### Records provided ###
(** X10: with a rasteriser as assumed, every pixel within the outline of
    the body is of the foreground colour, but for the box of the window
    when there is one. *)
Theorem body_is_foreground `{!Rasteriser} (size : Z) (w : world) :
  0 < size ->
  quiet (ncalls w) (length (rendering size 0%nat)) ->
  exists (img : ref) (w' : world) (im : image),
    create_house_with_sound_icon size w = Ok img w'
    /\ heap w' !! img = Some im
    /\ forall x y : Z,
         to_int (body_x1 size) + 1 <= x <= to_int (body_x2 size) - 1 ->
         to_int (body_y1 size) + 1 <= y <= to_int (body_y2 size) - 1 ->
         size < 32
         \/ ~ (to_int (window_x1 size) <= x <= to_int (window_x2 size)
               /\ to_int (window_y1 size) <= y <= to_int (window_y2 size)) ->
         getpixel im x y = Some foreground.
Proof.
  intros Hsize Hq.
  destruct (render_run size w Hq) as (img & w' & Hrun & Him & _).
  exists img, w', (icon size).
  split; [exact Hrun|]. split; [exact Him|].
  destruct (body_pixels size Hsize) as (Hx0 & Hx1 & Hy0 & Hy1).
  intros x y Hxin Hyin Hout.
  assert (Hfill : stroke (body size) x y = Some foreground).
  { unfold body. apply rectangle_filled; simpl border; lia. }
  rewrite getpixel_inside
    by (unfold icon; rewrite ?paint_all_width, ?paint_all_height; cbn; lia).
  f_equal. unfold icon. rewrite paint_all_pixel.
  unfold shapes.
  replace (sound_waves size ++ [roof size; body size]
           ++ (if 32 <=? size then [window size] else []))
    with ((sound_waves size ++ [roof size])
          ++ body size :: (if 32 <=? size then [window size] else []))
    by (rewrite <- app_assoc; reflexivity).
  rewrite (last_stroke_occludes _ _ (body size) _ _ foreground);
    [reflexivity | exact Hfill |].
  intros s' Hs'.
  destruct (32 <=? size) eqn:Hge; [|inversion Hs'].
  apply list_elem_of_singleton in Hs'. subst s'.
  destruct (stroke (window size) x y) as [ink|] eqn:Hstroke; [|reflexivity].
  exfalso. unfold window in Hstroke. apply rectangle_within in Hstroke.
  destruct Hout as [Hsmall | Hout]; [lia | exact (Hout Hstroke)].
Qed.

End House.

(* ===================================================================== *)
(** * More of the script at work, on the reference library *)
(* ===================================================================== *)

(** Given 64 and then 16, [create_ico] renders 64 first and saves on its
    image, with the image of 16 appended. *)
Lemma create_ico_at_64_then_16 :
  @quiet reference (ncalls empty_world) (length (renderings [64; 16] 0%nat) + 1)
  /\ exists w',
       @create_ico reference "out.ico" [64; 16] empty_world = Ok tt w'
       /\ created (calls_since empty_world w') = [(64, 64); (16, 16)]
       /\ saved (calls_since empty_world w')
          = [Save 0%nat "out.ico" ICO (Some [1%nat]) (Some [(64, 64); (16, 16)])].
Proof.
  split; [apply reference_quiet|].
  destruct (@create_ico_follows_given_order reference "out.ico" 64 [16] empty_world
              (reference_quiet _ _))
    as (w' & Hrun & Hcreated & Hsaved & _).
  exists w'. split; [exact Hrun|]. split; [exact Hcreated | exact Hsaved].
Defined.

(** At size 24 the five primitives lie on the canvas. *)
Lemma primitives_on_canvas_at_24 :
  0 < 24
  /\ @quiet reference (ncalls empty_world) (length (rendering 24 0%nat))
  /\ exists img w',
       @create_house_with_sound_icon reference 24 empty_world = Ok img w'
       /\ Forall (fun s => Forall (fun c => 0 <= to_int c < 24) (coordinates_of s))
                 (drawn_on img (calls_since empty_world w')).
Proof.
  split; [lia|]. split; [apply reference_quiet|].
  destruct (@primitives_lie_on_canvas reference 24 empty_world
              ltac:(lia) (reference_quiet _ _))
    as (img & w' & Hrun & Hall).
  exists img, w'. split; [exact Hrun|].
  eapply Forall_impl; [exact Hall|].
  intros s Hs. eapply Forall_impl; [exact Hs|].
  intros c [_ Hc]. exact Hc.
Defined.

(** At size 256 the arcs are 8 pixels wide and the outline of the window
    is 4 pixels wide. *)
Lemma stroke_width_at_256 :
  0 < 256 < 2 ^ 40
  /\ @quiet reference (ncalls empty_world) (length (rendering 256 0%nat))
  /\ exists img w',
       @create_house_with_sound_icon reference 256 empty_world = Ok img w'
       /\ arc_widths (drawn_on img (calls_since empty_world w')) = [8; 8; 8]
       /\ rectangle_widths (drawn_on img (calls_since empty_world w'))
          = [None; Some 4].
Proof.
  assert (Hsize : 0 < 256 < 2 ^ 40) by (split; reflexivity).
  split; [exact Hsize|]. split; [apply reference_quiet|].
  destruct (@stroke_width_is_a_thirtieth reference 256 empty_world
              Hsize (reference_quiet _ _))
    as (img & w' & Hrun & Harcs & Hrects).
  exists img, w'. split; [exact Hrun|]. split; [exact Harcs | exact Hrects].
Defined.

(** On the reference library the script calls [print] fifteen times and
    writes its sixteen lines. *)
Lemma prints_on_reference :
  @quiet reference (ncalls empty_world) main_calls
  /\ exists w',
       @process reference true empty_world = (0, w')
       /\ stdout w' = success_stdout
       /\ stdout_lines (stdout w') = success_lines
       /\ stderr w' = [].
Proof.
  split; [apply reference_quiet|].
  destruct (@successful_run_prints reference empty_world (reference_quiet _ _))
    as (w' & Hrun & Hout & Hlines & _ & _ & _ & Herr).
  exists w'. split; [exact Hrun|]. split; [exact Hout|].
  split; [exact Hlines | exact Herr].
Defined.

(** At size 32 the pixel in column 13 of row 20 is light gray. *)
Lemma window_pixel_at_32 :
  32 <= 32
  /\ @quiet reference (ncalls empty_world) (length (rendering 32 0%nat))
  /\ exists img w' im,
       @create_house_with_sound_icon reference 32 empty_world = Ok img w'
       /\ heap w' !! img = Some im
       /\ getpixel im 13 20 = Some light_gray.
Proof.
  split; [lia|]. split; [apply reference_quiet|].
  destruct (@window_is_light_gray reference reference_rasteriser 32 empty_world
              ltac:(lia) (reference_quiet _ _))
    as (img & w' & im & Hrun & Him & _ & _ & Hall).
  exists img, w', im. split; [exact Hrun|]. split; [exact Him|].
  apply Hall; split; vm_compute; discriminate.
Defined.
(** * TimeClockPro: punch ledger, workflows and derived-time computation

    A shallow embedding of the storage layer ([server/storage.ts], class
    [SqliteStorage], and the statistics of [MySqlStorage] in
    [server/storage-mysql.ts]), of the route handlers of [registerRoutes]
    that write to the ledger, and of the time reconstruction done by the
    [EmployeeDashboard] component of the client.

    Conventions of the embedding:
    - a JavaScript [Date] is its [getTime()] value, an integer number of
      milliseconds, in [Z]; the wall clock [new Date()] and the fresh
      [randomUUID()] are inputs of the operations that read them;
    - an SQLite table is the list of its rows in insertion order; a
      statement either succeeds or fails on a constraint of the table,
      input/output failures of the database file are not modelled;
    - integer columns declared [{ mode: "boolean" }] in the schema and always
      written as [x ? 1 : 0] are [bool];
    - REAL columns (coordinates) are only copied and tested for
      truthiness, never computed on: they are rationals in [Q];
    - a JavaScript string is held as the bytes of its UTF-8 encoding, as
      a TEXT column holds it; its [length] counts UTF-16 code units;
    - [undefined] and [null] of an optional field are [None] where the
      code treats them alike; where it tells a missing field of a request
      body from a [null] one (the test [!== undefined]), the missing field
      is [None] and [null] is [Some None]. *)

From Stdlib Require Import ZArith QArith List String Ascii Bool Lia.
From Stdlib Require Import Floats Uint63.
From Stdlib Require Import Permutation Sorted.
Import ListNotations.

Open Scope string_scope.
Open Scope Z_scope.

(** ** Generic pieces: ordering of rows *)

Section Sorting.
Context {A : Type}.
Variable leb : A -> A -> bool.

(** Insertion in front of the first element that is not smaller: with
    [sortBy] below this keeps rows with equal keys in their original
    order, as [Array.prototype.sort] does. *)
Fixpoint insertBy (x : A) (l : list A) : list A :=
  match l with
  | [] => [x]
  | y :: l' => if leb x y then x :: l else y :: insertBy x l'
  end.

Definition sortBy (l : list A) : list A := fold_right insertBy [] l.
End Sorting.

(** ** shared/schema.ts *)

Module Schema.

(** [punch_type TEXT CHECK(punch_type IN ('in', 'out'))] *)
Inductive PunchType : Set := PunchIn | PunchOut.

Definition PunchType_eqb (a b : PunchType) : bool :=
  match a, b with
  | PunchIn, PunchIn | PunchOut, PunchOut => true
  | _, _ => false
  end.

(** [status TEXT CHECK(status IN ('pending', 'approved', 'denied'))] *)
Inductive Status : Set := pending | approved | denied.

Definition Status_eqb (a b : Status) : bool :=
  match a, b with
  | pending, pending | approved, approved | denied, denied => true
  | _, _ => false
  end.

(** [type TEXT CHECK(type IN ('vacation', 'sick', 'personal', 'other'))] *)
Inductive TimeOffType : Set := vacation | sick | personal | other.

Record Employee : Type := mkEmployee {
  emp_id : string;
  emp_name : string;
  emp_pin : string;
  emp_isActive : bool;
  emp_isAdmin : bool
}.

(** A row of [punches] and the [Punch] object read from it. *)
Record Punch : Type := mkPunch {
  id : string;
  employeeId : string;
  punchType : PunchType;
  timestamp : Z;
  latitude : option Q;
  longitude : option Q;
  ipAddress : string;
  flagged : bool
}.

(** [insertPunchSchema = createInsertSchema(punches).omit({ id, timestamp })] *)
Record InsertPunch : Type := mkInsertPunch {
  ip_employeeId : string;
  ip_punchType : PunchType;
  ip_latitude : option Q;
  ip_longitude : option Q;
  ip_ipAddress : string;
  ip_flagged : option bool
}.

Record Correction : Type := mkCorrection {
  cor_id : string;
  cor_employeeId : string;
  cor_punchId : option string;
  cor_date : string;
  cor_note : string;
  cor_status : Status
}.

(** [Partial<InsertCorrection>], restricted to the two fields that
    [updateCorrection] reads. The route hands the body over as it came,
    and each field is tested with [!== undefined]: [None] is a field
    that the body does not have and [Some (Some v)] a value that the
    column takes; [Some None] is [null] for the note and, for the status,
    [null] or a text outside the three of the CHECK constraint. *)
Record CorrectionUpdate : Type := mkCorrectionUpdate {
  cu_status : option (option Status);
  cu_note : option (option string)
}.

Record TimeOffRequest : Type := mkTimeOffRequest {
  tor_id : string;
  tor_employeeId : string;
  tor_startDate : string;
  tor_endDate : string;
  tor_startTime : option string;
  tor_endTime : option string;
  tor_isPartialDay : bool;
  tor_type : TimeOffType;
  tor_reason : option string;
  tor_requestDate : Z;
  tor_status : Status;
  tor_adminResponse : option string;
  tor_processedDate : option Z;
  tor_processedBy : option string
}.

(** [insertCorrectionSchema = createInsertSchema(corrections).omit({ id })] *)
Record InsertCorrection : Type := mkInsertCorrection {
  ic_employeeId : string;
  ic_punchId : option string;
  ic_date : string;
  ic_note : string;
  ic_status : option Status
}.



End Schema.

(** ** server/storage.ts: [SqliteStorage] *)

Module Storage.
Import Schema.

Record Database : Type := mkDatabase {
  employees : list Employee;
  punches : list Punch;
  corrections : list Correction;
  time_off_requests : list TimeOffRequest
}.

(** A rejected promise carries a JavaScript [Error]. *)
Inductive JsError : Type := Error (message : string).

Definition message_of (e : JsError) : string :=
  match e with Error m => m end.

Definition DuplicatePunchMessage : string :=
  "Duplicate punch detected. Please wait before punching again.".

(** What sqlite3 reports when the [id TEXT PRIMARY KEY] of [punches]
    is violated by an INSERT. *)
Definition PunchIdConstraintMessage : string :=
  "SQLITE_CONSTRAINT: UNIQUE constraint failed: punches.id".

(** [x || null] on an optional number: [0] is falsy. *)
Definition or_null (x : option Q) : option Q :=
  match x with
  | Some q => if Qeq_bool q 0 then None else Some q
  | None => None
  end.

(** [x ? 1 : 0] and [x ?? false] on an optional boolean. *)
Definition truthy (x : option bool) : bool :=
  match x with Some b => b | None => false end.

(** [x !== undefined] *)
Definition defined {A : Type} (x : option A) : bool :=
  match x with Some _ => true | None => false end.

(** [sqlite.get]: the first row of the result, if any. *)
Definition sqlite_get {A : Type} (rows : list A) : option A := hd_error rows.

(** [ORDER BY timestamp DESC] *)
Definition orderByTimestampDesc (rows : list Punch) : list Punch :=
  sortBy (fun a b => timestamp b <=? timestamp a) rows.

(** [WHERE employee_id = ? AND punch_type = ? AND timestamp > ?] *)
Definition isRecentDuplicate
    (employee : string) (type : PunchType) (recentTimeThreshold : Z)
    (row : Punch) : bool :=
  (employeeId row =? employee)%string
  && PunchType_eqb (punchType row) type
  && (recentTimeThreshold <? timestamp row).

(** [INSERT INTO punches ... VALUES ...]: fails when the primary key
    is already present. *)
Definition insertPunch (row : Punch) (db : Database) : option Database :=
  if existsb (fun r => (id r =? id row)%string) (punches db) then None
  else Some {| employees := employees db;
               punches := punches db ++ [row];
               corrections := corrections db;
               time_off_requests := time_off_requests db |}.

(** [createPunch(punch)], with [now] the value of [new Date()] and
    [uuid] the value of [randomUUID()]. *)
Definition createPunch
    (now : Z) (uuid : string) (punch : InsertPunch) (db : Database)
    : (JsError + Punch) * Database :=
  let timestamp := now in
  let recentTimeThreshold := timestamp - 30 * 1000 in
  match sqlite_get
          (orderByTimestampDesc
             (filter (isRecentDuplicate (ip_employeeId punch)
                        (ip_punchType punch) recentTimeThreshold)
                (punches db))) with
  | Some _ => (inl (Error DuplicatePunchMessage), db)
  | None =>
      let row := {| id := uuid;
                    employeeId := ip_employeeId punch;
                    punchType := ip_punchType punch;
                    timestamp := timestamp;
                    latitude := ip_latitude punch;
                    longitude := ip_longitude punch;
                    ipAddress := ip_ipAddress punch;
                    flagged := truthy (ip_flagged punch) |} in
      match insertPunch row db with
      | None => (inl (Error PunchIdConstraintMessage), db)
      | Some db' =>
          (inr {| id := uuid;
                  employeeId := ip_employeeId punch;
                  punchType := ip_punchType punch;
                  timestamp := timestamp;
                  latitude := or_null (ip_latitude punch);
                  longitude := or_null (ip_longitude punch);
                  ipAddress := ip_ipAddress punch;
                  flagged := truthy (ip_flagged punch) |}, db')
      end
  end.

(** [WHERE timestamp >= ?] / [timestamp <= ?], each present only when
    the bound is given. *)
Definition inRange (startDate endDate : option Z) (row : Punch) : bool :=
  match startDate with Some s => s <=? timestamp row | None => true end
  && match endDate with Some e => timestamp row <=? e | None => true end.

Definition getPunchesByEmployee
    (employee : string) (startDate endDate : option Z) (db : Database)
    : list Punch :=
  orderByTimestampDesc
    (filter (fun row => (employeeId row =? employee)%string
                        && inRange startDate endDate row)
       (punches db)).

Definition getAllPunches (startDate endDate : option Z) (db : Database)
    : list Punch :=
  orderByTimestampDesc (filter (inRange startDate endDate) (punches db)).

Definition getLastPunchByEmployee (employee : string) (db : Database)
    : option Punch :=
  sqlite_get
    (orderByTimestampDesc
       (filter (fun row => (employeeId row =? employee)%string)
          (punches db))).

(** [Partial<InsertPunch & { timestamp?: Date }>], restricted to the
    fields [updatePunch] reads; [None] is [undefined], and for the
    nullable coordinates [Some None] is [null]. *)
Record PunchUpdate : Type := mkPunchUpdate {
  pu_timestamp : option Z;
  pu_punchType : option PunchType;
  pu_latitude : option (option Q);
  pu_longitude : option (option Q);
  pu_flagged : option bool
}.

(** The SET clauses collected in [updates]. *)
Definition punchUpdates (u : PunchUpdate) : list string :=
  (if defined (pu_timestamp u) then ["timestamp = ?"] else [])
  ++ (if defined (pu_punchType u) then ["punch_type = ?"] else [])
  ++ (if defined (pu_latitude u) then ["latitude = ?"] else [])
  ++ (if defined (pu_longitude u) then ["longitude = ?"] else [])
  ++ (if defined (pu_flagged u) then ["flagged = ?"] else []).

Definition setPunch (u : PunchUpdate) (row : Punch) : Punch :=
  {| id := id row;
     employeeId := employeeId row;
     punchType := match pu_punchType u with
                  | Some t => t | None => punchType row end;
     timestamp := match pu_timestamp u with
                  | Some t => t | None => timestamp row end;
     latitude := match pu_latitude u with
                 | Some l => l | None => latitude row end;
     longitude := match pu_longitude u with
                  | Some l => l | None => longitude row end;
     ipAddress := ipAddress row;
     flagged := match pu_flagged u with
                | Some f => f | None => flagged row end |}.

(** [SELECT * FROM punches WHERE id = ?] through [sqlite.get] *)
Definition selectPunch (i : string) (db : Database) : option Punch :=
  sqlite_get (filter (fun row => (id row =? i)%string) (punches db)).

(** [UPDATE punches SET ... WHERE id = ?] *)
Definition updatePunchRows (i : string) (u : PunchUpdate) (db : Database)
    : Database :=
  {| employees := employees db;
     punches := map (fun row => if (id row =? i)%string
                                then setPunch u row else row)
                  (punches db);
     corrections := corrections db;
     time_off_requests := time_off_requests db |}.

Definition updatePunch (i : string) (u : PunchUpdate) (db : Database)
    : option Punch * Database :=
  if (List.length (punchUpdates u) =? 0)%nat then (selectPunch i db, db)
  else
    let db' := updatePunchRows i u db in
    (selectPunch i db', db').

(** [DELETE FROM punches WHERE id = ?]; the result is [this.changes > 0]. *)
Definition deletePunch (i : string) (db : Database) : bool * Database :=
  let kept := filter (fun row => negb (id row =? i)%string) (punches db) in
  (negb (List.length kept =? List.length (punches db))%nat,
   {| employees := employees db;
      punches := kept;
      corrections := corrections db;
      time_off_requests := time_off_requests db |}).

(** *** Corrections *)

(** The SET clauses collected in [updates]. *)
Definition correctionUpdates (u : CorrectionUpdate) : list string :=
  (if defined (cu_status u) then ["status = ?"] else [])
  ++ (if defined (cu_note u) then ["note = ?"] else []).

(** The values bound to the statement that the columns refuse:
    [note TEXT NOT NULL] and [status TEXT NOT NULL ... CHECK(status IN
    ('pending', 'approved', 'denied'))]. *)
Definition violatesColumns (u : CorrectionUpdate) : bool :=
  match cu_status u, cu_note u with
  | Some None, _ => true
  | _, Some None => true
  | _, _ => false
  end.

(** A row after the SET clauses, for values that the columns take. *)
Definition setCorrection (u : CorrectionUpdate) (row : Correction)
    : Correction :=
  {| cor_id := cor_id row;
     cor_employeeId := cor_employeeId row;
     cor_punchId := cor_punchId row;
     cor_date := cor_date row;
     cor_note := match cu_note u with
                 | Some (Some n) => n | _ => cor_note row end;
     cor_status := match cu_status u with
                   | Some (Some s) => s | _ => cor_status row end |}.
###
- What to produce
Restate word for word only the lines above from the line containing "punches : list Punch;" to the line containing "Definition message_of (e", both of them included.

- Response box
  punches : list Punch;
  corrections : list Correction;
  time_off_requests : list TimeOffRequest
}.

(** A rejected promise carries a JavaScript [Error]. *)
Inductive JsError : Type := Error (message : string).

Definition message_of (e : JsError) : string :=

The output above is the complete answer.